Records supplied:
----------

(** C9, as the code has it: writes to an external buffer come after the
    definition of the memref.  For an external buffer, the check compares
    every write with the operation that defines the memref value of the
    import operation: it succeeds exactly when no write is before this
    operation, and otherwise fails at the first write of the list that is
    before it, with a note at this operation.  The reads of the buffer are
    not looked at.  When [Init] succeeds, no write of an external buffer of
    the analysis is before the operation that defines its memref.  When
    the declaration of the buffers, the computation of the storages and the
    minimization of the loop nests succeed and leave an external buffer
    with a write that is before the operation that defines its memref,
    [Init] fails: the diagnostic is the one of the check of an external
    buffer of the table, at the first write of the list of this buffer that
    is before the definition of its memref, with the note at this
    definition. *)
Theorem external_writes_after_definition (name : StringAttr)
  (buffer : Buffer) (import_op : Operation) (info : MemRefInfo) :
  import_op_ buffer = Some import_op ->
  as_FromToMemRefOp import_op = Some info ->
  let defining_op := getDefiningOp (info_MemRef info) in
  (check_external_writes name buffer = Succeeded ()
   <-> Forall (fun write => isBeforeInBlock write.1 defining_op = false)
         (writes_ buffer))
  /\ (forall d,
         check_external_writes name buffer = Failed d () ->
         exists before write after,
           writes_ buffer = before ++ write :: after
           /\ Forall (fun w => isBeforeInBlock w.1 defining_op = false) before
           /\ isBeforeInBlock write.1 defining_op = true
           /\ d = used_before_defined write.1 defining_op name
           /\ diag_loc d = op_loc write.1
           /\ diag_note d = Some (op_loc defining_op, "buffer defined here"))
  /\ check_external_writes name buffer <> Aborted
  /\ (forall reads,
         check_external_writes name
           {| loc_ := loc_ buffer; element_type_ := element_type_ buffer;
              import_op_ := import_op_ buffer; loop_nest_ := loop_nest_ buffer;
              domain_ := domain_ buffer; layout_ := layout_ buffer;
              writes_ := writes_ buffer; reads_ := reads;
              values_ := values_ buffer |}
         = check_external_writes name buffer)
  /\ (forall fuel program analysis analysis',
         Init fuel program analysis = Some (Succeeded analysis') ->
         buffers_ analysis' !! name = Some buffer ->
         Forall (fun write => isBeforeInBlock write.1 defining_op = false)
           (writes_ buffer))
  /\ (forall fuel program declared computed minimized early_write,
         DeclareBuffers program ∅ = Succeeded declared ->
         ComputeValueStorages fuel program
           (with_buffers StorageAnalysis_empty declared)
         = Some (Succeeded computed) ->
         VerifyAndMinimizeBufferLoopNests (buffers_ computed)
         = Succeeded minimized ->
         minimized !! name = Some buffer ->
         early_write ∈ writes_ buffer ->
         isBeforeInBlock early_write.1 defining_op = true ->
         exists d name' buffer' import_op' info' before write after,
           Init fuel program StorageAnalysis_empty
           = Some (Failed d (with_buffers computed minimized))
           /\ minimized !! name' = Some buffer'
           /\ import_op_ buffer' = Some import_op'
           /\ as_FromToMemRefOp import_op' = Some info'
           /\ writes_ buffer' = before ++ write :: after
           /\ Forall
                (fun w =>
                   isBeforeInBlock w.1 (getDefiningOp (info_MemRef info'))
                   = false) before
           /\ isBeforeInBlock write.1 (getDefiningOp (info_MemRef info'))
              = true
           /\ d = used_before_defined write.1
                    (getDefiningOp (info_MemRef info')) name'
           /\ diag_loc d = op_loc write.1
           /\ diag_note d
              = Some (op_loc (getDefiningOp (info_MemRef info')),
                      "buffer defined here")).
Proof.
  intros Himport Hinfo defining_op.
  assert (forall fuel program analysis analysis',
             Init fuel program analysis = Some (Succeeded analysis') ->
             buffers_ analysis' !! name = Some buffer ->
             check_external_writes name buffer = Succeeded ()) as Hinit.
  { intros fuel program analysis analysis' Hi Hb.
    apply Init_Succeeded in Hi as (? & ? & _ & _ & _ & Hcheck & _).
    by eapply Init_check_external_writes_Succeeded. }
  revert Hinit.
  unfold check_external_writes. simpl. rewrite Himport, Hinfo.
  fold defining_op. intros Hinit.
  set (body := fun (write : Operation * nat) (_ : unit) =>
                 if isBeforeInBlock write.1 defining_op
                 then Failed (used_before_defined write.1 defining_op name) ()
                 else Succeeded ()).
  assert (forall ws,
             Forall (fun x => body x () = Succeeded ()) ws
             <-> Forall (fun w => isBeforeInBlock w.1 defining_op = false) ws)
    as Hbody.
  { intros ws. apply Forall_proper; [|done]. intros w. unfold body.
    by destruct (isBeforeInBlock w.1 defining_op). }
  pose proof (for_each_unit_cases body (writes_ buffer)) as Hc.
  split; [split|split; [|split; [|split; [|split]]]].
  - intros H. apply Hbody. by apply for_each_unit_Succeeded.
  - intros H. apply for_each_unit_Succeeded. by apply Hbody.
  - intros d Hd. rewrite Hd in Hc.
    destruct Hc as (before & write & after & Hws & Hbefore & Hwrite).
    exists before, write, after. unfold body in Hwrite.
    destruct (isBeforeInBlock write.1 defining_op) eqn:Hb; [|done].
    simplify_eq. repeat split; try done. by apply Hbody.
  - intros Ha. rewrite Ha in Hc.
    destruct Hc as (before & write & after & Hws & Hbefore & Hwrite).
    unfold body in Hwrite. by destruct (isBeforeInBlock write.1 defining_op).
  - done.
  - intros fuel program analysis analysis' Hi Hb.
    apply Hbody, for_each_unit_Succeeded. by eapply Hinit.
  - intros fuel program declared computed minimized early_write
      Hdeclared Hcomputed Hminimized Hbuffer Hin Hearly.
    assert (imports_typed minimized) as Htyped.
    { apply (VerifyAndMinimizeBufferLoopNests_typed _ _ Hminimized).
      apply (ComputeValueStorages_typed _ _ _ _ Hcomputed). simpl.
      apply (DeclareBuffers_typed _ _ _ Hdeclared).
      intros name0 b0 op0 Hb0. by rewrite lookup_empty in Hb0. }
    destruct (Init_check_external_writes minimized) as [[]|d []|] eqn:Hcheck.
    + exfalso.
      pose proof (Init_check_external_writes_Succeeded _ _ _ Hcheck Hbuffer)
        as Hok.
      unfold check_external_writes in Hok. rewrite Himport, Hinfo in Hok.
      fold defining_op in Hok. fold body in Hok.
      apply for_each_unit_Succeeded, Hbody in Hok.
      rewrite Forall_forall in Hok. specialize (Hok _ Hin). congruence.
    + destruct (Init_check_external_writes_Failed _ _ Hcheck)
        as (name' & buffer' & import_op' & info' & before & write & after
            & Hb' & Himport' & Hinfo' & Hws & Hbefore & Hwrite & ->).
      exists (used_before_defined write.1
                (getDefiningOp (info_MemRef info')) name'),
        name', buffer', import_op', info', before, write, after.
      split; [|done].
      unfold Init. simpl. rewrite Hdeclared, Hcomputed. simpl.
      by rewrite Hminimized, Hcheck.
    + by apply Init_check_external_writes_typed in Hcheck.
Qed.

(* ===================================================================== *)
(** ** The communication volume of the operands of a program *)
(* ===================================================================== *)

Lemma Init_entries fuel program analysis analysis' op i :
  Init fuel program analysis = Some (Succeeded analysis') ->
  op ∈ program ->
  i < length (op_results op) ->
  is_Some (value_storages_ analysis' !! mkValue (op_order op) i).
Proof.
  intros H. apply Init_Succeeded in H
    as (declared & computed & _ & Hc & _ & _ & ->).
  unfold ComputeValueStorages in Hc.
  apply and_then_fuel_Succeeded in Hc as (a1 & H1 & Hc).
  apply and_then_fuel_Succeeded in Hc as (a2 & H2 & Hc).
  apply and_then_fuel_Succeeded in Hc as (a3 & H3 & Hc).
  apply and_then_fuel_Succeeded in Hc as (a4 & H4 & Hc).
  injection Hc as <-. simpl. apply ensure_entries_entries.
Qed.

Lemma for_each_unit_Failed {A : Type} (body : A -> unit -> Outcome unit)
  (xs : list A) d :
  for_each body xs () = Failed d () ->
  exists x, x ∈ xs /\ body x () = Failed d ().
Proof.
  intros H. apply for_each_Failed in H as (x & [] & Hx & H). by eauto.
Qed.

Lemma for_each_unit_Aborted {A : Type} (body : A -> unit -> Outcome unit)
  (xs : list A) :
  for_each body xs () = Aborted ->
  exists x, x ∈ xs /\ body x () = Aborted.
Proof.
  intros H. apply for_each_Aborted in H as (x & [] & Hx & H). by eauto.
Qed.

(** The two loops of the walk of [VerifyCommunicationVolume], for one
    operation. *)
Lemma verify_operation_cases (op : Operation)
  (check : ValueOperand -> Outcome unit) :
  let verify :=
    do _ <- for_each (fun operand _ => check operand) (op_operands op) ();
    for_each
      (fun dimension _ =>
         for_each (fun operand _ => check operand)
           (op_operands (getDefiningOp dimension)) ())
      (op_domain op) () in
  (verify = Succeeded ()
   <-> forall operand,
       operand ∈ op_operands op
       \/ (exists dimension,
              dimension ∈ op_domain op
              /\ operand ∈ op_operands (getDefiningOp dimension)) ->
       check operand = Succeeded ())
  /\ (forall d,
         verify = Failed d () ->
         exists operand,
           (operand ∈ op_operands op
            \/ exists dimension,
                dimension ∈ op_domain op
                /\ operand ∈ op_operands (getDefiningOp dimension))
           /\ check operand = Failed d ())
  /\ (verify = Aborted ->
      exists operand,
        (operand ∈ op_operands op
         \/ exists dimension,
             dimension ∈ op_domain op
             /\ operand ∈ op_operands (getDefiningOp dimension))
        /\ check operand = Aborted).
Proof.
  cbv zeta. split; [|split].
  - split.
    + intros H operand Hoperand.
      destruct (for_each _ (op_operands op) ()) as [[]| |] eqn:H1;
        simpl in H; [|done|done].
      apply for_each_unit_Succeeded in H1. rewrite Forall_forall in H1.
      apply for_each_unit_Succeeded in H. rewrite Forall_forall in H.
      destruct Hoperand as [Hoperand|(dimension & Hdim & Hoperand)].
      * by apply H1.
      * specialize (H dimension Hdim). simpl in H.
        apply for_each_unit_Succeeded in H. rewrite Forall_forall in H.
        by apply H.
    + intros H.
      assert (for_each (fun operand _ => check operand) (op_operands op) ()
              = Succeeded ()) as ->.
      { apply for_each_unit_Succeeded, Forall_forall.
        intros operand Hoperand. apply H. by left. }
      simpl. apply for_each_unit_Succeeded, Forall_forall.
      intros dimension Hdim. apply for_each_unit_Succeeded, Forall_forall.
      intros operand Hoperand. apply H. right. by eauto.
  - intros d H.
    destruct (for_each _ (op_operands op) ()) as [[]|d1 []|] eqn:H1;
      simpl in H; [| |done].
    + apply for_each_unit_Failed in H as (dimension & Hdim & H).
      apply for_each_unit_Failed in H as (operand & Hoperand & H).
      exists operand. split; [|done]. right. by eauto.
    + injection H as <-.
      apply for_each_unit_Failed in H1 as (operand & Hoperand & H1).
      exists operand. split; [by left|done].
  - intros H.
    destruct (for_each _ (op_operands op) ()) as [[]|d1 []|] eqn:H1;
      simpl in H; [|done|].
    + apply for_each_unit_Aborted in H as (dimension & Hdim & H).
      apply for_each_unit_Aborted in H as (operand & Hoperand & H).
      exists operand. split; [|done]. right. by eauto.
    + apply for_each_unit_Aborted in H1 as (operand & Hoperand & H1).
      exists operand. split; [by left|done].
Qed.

----------

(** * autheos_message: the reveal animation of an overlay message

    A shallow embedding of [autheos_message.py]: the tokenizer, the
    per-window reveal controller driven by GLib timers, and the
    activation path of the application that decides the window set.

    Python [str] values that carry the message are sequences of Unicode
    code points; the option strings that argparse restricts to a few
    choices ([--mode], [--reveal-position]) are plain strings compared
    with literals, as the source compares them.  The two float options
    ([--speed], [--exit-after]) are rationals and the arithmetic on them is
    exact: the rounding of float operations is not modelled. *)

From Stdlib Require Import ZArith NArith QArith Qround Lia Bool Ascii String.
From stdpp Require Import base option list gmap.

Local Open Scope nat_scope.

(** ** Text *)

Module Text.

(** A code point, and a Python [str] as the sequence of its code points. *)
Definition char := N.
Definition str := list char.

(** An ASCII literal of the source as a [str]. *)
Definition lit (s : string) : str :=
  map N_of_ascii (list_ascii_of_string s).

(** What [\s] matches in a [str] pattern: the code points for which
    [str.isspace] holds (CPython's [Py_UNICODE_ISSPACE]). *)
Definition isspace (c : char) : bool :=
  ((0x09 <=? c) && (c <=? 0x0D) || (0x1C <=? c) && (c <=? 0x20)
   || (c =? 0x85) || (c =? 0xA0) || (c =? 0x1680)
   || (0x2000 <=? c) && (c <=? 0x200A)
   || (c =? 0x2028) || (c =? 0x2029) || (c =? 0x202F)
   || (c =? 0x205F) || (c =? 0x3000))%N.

----------

Problem statement: Show, from the listing above, each line that contains the word "split".

Answer to the problem:
  split; [split|split; [|split; [|split; [|split]]]].
    simplify_eq. repeat split; try done. by apply Hbody.
      split; [|done].
  cbv zeta. split; [|split].
  - split.
      exists operand. split; [|done]. right. by eauto.
      exists operand. split; [by left|done].
      exists operand. split; [|done]. right. by eauto.
      exists operand. split; [by left|done].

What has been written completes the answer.